Les Syriens fêtent le premier anniversaire de la chute de Bachar al-Assad

Les Syriens fêtent le premier anniversaire de la chute de Bachar al-Assad

Par XYyjQkQ2mA08 décembre 20254 min de lecture

La Syrie commémore le premier anniversaire de la chute de Bachar al-Assad, son dirigeant de longue date, après près de 14 ans de guerre. Le président syrien Ahmed al-Sharaa promet de « reconstruire une Syrie forte, dotée d'une structure adaptée à son présent et à son passé ».

Les Syriens ont commémoré lundi le premier anniversaire du renversement de Bachar al-Assad et de son régime autoritaire, alors que la nation fracturée lutte pour retrouver la stabilité et se relever après des années de guerre. Des célébrations officielles sont prévues sur la place des Omeyyades à Damas, où une foule joyeuse s'est rassemblée en prévision du 8 décembre, ainsi que dans d'autres régions du pays. Des défilés militaires sont également attendus. Assad a fui la Syrie pour la Russie il y a un an, lorsque des rebelles commandés par le nouveau président syrien, Ahmed al-Sharaa, ont pris le contrôle de Damas et mis fin à son règne, plus de 13 ans après le début d'une guerre qui avait dégénéré à la suite d'un soulèvement contre Assad. Sharaa a célébré l'événement en accomplissant la prière de l'aube à la mosquée des Omeyyades de Damas, selon l'agence de presse officielle SANA. Il portait un uniforme militaire semblable à celui qu'il arborait lors de la campagne victorieuse menée par son groupe islamiste Hayat Tahrir al-Sham, a rapporté l'agence. Sharaa a promis de bâtir une Syrie juste et forte. « Du nord au sud et d'est en ouest, si Dieu le veut, nous reconstruirons une Syrie forte, dotée d'une structure à la hauteur de son présent et de son passé », a-t-il déclaré, selon l'agence SANA. Sharaa, ancien commandant d'Al-Qaïda, a impulsé des changements majeurs qui ont profondément remodelé les relations extérieures de la Syrie. Il a tissé des liens avec les États-Unis, obtenu le soutien des États arabes du Golfe et de la Turquie, et pris ses distances avec l'Iran et la Russie, alliés d'Assad. Les sanctions occidentales, qui paralysaient la Syrie, ont été en grande partie levées. Sharaa a promis de remplacer l'État policier brutal d'Assad par un ordre inclusif et juste.

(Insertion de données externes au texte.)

(** C9, amended. Every generated address is an address at the
    extracted domain of the website, except for the one address
    ["contact@" + cleanName + ".com"] that is built from the first
    word of the business name. *)
Theorem generated_addresses_at_domain
    (businessName website domain e : string) :
  extractDomain hostname website = Some domain ->
  e ∈ generateEmailPatterns hostname businessName website ->
  afterAt e = domain \/
  e = "contact@" +:+ cleanName businessName +:+ ".com".
Proof.
  intros Hd He. unfold generateEmailPatterns in He. rewrite Hd in He.
  destruct (falsy (Some domain)); [by apply elem_of_nil in He |].
  rewrite Array_from_Set_elem in He.
  change (default "" (Some domain)) with domain in He.
  assert (Hcommon : e ∈ (fun prefix => prefix +:+ "@" +:+ domain) <$> EMAIL_PATTERNS ->
                    afterAt e = domain).
  { apply prefixed_at_domain. unfold EMAIL_PATTERNS. by repeat constructor. }
  apply elem_of_app in He as [He | He].
  - destruct (_ && _); [| by left; apply Hcommon].
    apply elem_of_app in He as [He | He]; [by left; apply Hcommon |].
    apply elem_of_cons in He as [-> | He].
    { left. apply afterAt_app, cleanName_has_no_at. }
    apply elem_of_cons in He as [-> | He]; [by right |].
    by apply elem_of_nil in He.
  - left. repeat (apply elem_of_cons in He as [-> | He]; [done |]).
    by apply elem_of_nil in He.
Qed.
End WithPlatform.

Import Examples.

Lemma mailto_address_tagged_scraped_html_witness :
  "Owner@acme.com" ∈ acmeMailtoMatches acmePage /\
  sources acmeDiscovery !! "owner@acme.com" = Some "scraped-html".
Proof.
  assert (Hin : "Owner@acme.com" ∈ acmeMailtoMatches acmePage)
    by compute_decision.
  split; [exact Hin |].
  exact (mailto_address_tagged_scraped_html plainHostname (serve acmePage)
           acmeTextMatches acmeMailtoMatches oneMxRecord
           "Acme Roofing LLC" "www.acme.com" _ acmePage "Owner@acme.com"
           eq_refl eq_refl eq_refl eq_refl Hin).
Defined.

Mais des centaines de personnes ont été tuées dans des accès de violence sectaire, provoquant de nouveaux déplacements de population et alimentant la méfiance des minorités envers le gouvernement de Sharaa, alors qu'il s'efforce de ramener toute la Syrie sous l'autorité de Damas. L'administration kurde du nord-est du pays a interdit tout rassemblement ou manifestation pour des raisons de sécurité, invoquant une recrudescence d'activité de « cellules terroristes » cherchant à exploiter l'événement. Elle a présenté ses félicitations aux Syriens à l'occasion de cet anniversaire. L'administration dirigée par les Kurdes a cherché à préserver son autonomie régionale, tandis que dans le sud, certains Druzes - adeptes d'une secte minoritaire issue de l'islam - réclament l'indépendance de la province méridionale de Soueïda depuis que des centaines de personnes y ont été tuées en juillet lors d'affrontements meurtriers avec les forces gouvernementales.

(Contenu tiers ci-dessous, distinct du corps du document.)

(** * AddressFilter: the channel fetcher and the batch analyzer

    A shallow embedding of [Get_Address.go] (program A) and
    [execute_Address.go] (program B), and the properties of their
    qualification rule, deduplication pass, per-file rewriting and
    error handling.

    Go strings are byte sequences: they are [string]s here (lists of
    [ascii]).  A [float64] is an IEEE 754 binary64 value, taken from the
    standard library's [spec_float]; comparisons are [SFleb] and [SFltb],
    false as soon as one side is NaN.  A Go map with string keys is a
    [gmap string _]. *)

From Stdlib Require Import ZArith String Ascii List Bool Lia DecimalString.
From Stdlib Require Import Floats.SpecFloat.
From stdpp Require Import base option list strings gmap.

Local Open Scope string_scope.
Local Open Scope Z_scope.
Local Open Scope list_scope.

(** ** Numbers *)

Abbreviation float64 := spec_float (only parsing).

(** The binary64 value nearest to an integer (ties to even). *)
Definition float64_of_Z (z : Z) : float64 := binary_normalize 53 1024 z 0 false.

(** The binary64 value nearest to [m * 10^e10], for [0 <= m]: what the Go
    compiler stores for a decimal constant, and what [strconv.ParseFloat]
    returns for decimal digits. The quotient keeps at least 64 bits and the
    remainder decides the rounding. *)
Definition float64_of_decimal (neg : bool) (m e10 : Z) : float64 :=
  match m with
  | Z0 => S754_zero neg
  | Zneg _ => S754_nan
  | Zpos p =>
      if 0 <=? e10 then binary_round 53 1024 neg (Z.to_pos (m * 10 ^ e10)) 0
      else
        let d := 10 ^ (- e10) in
        let s := Z.max 0 (64 + Z.log2 d - Z.log2 m) in
        let '(q, r) := Z.div_eucl (Z.shiftl m s) d in
        binary_round_aux 53 1024 neg q (- s) (new_location d r)
  end.

(** The constants of the qualification rule and of the filter. *)
Definition c_1000000 : float64 := float64_of_Z 1000000.
Definition c_20 : float64 := float64_of_Z 20.
Definition c_10000 : float64 := float64_of_Z 10000.
Definition c_0_1 : float64 := float64_of_decimal false 1 (-1).
Definition c_0_755 : float64 := float64_of_decimal false 755 (-3).

(** Go's [a >= b], [a <= b] and [a > b] on float64. *)
Definition ge64 (a b : float64) : bool := SFleb b a.
Definition le64 (a b : float64) : bool := SFleb a b.
Definition gt64 (a b : float64) : bool := SFltb b a.

Definition is_nan (a : float64) : bool :=
  match a with S754_nan => true | _ => false end.

(** ** Runtime panics

    An index out of range stops the whole program. *)
Inductive run (A : Type) : Type :=
  | Ok (a : A)
  | Panic.
Arguments Ok {A} a.
Arguments Panic {A}.

Definition run_bind {A B} (x : run A) (f : A → run B) : run B :=
  match x with Ok a => f a | Panic => Panic end.

(** [s[i]] on a slice. *)
Definition index {A} (l : list A) (i : nat) : run A :=
  match l !! i with Some a => Ok a | None => Panic end.

(** ** Package strings *)

Fixpoint HasPrefix (s prefix : string) : bool :=
  match prefix with
  | EmptyString => true
  | String c p =>
      match s with
      | EmptyString => false
      | String d s' => if Ascii.eqb c d then HasPrefix s' p else false
      end
  end.

Fixpoint string_drop (n : nat) (s : string) : string :=
  match n with
  | O => s
  | S n' => match s with EmptyString => EmptyString | String _ s' => string_drop n' s' end
  end.

(** [before, after, found := strings.Cut(s, sep)]: the text around the
    first occurrence of [sep]. *)
Fixpoint Cut (s sep : string) : option (string * string) :=
  if HasPrefix s sep then Some (EmptyString, string_drop (String.length sep) s)
  else
    match s with
    | EmptyString => None
    | String c s' =>
        match Cut s' sep with
        | Some (a, b) => Some (String c a, b)
        | None => None
        end
    end.

Definition Contains (s substr : string) : bool :=
  match Cut s substr with Some _ => true | None => false end.

(** The loop of [strings.Split] for a separator that is not empty: cut at
    each occurrence in turn. Every cut removes at least one byte, so
    [String.length s] rounds are enough. *)
Fixpoint split_loop (fuel : nat) (s sep : string) : list string :=
  match fuel with
  | O => [s]
  | S fuel' =>
      match Cut s sep with
      | None => [s]
      | Some (a, b) => a :: split_loop fuel' b sep
      end
  end.

Fixpoint explode (s : string) : list string :=
  match s with
  | EmptyString => []
  | String c s' => String c EmptyString :: explode s'
  end.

Sharaa a déclaré aux participants d'un forum au Qatar ce week-end que « la Syrie vit aujourd'hui ses meilleurs moments », malgré les épisodes de violence qui ont eu lieu, promettant que les responsables devront rendre des comptes. Il a déclaré qu'une période de transition, qu'il dirigerait, se poursuivrait pendant quatre ans supplémentaires afin de mettre en place des institutions, des lois et une nouvelle constitution – qui serait soumise à un vote populaire – à l'issue de laquelle le pays organiserait des élections. Sharaa dispose de larges pouvoirs en vertu d'une constitution provisoire approuvée en mars. Les autorités ont organisé un vote indirect en octobre pour former un parlement. Cependant, Sharaa n'a pas encore désigné un tiers des 210 membres requis par la constitution. La famille Assad, membre de la minorité alaouite de Syrie, a dirigé le pays pendant 54 ans. La guerre en Syrie a tué des centaines de milliers de personnes et en a déplacé des millions d'autres depuis 2011, poussant quelque cinq millions de personnes à se réfugier dans les pays voisins.